Aux seules prostituées de définir la nature de leur activité : « simple » mise à disposition de leur corps et de leur sexe contre rémunération ou métier à part entière. Ce serait une grave erreur d’abandonner l’idée que le rapport sexuel payé pourrait être un travail ou un service comme un autre assure d’ailleurs ce spécialiste en philosophie morale, qui n’hésite pas à banaliser la prostitution en la comparant aux services proposés par un kinésithérapeute ou un coiffeur.

Ainsi, pour l’auteur le commerce du corps en général, assistance sexuelle aux personnes handicapées comprise, ne devrait pas être réprouvé mais régulé. En matière de prostitution, cela impliquerait uniquement un encadrement des conditions d’exercice comme des possibilités de reconversion pour les volontaires. Sourd aux arguments de « dignité humaine » ou de « marchandisation », balayés au prétexte qu’ils n’éclairent pas le débat et que faire commerce des éléments ou des fonctions du corps ne signifie pas du tout commercialiser le corps lui-même, Ruwen Ogien ne se prive pas d’accuser les abolitionnistes de paternalisme et leur reproche des arguments misérabilistes, sensationnalistes, fallacieux.

Un classique. D’autant plus malhonnête que les arguments qu’oppose l’auteur pour défendre la prostitution sont honteux. Il assure ainsi que la reconnaissance de la prostitution comme métier permettrait par exemple aux prostituées sans-papiers de légitimer leur demande de régularisation ou que revendiquer la liberté de se prostituer, c’est aussi défendre la liberté de ne pas se prostituer et donc rejeter toutes les formes avérées d’esclavage sexuel. Toutes notations purement théoriques, qui révèlent une méconnaissance abyssale du sujet dont l’auteur prétend parler.

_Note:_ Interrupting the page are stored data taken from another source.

Lemma new_waits_wcmd (c : option WCmd) : new_waits (tea_Batch [wcmd c]) = [].
Proof. destruct c; done. Qed.

Lemma new_waits_app_wcmd (cmds : list (option Cmd)) (c : option WCmd) :
  new_waits (tea_Batch (cmds ++ [wcmd c])) = new_waits (tea_Batch cmds).
Proof.
  unfold tea_Batch, new_waits. rewrite !omap_app.
  change (omap id [wcmd c]) with (tea_Batch [wcmd c]).
  destruct c; simpl; apply app_nil_r.
Qed.

Lemma Update_key_outcome (m : model) (k : string) (rt : Runtime) :
  key_outcome m k rt (Update m (KeyMsg k) rt).
Proof.
  unfold Update.
  destruct (key_Matches k keys_Quit); [apply ko_quit|].
  destruct (Mode_eqb (viewMode m) ModeDashboard) eqn:Hdash.
  { destruct (existsb _ _); [apply ko_mode | apply ko_none]. }
  destruct (key_Matches k keys_Tab).
  { destruct (Pane_eqb (activePane m) PaneList); apply ko_pane. }
  destruct (String.eqb k "d").
  { apply ko_toggle. intros Heq. rewrite Heq in Hdash. discriminate. }
  destruct (Pane_eqb (activePane m) PaneList && list_SettingFilter (list_ m)).
  { destruct (list_Update (list_ m) (KeyMsg k)) as [l cmd] eqn:Hl.
    change l with (l, cmd).1. rewrite <- Hl.
    apply ko_list, new_waits_wcmd. }
  destruct (activePane m).
  - pose proof (list_pane_key_outcome m k rt) as Hp.
    destruct (list_pane_key m k rt) as [[m1 cmds1] rt1].
    destruct (list_Update (list_ m1) (KeyMsg k)) as [l cmd] eqn:Hl.
    change l with (l, cmd).1. rewrite <- Hl.
    eapply ko_list_pane; [exact Hp|]. apply new_waits_app_wcmd.
  - destruct (key_Matches k keys_Esc); [apply ko_pane|].
    destruct (viewport_Update (viewport m) (KeyMsg k)) as [vp cmd].
    apply ko_viewport, new_waits_wcmd.
Qed.

Lemma pane_outcome_logLines m rt m1 cmds1 rt1 :
  pane_outcome m rt (m1, cmds1, rt1) ->
  logLines m1 = logLines m \/ logLines m1 = [].
Proof.
  inversion 1; subst; simpl; auto.
  subst r.
  edestruct startStreaming_logLines as [Hs|Hs]; [left|right]; exact Hs.
Qed.

Lemma key_outcome_logLines m k rt r :
  key_outcome m k rt r -> logLines r.1.1 = logLines m \/ logLines r.1.1 = [].
Proof.
  destruct 1; simpl; auto.
  eapply pane_outcome_logLines; eauto.
Qed.

Lemma Update_logLines_bound (m : model) (msg : Msg) (rt : Runtime) :
  length (logLines m) <= 1000 ->
  length (logLines (Update m msg rt).1.1) <= 1000.
Proof.
  intros Hm. destruct msg as [k|w h|units|line|content|s|e action|id|e|tag|].
  - destruct (key_outcome_logLines _ _ _ _ (Update_key_outcome m k rt))
      as [->| ->]; simpl; lia.
  - simpl. done.
  - simpl. done.
  - destruct (String.eqb_spec line "") as [->|Hne].
    + simpl. done.
    + rewrite Update_logLine by done. apply lastn_length.
  - simpl. destruct (Mode_eqb (viewMode m) ModeConfig); done.
  - simpl. done.
  - simpl. destruct e; done.
  - simpl. destruct (spinner_Update (spinner m) (TickMsg id)); done.
  - done.
  - done.
  - done.
Qed.

Lemma fold_Update_cons (m : model) (rt : Runtime) (msg : Msg) (msgs : list Msg) :
  fold_Update m rt (msg :: msgs)
    = fold_Update (Update m msg rt).1.1 (Update m msg rt).2 msgs.
Proof. simpl. destruct (Update m msg rt) as [[m' cmds] rt']. done. Qed.

Lemma fold_Update_logLines_bound (msgs : list Msg) :
  forall (m : model) (rt : Runtime),
    length (logLines m) <= 1000 ->
    length (logLines (fold_Update m rt msgs).1) <= 1000.
Proof.
  induction msgs as [|msg msgs IH]; intros m rt Hm; [done|].
  rewrite fold_Update_cons. apply IH, Update_logLines_bound, Hm.
Qed.

Lemma Update_logLine_empty (m : model) (rt : Runtime) :
  Update m (logLineMsg "") rt = (m, [Cmd_waitForLogLine (logChan m)], rt).
Proof. reflexivity. Qed.

Lemma fold_Update_lines (lines : list string) :
  forall (m : model) (rt : Runtime),
    length (logLines m) <= 1000 ->
    logLines (fold_Update m rt (logLineMsg <$> lines)).1
      = lastn 1000 (logLines m ++ List.filter nonempty lines).
Proof.
  induction lines as [|l lines IH]; intros m rt Hm.
  - simpl. rewrite app_nil_r, lastn_short; done.
  - rewrite fmap_cons, fold_Update_cons.
    destruct (String.eqb_spec l "") as [->|Hne].
    + rewrite Update_logLine_empty. cbn [fst snd]. rewrite IH by exact Hm. done.
    + rewrite IH by apply Update_logLines_bound, Hm.
      rewrite Update_logLine by exact Hne.
      rewrite lastn_app_lastn, <- app_assoc.
      cbn [List.filter]. unfold nonempty at 2.
      destruct (String.eqb_spec l ""); [done|]. done.
Qed.
(** * NIST stack: the render-and-hydrate pipeline of [page.interceptor.ts]

  A shallow embedding of the server interceptor ([NistInterceptor]) and of
  the client router, with the properties of the specification stated and
  proved over it.

  Conventions.
  - A JavaScript string whose exact characters matter (the hydration
    codec) is a list of UTF-16 code units, each an [N].  Page names,
    paths and header names are [string]s.
  - A JSON-representable value is the inductive type [json]; an object is
    the list of its own enumerable properties in enumeration order.
    Its numbers are those of the JavaScript engine, which the codec
    takes as a parameter ([Engine]): how a number is written and read is
    the engine's, where it is written and read is the code's.
  - Objects that the source clones, freezes or shares live in an explicit
    store, addressed by location, each with its kind: plain object,
    array or other.  The sanitizer tests a number for truthiness only
    and takes it as an integer. *)

From Stdlib Require Import ZArith NArith Lia List Bool Ascii String.
From Stdlib Require Import DecimalFacts DecimalN DecimalNat DecimalString.
From stdpp Require Import base option list strings gmap.

Set Warnings "-register-all".

Open Scope N_scope.

(** ** UTF-16 code units *)

Module Units.

Definition ustring := list N.

Definition of_ascii_string (s : string) : ustring :=
  map (fun a => N_of_ascii a) (String.list_ascii_of_string s).

Definition LT : N := 60.        (* < *)
Definition GT : N := 62.        (* > *)
Definition SLASH : N := 47.     (* / *)
Definition LS : N := 8232.      (* U+2028 *)
Definition PS : N := 8233.      (* U+2029 *)
Definition QUOTE : N := 34.     (* the double quote *)
Definition BACKSLASH : N := 92.
Definition COMMA : N := 44.
Definition COLON : N := 58.
Definition LBRACKET : N := 91.
Definition RBRACKET : N := 93.
Definition LBRACE : N := 123.
Definition RBRACE : N := 125.
Definition MINUS : N := 45.

Definition is_high_surrogate (c : N) : bool := (55296 <=? c) && (c <=? 56319).
Definition is_low_surrogate (c : N) : bool := (56320 <=? c) && (c <=? 57343).
Definition is_surrogate (c : N) : bool := (55296 <=? c) && (c <=? 57343).

(** One lowercase hexadecimal digit, as [Number.prototype.toString(16)]
    prints it. *)
Definition hex_digit (d : N) : N := if d <? 10 then 48 + d else 87 + d.

Definition hex4 (c : N) : ustring :=
  [hex_digit (c / 4096); hex_digit ((c / 256) mod 16);
   hex_digit ((c / 16) mod 16); hex_digit (c mod 16)].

Au final, en récusant toute démarche de « morale-fiction », qui aurait consisté à expérimenter une pensée qui échappe à tout cadre moral, et qui aurait pu être intellectuellement séduisante si elle était assumée, l’auteur renonce au seul intérêt qu’aurait pu présenter l’ouvrage. Et bien que mis à mal dans Le corps et l’argent, peut-être est-il plus sage de conclure avec Kant :
l’offre de sexe contre de l’argent n’est rien de plus (…) qu’un consentement explicite à se faire utiliser comme un objet pour la satisfaction d’un autre, c’est à dire comme une simple moyen au service des fins d’autrui.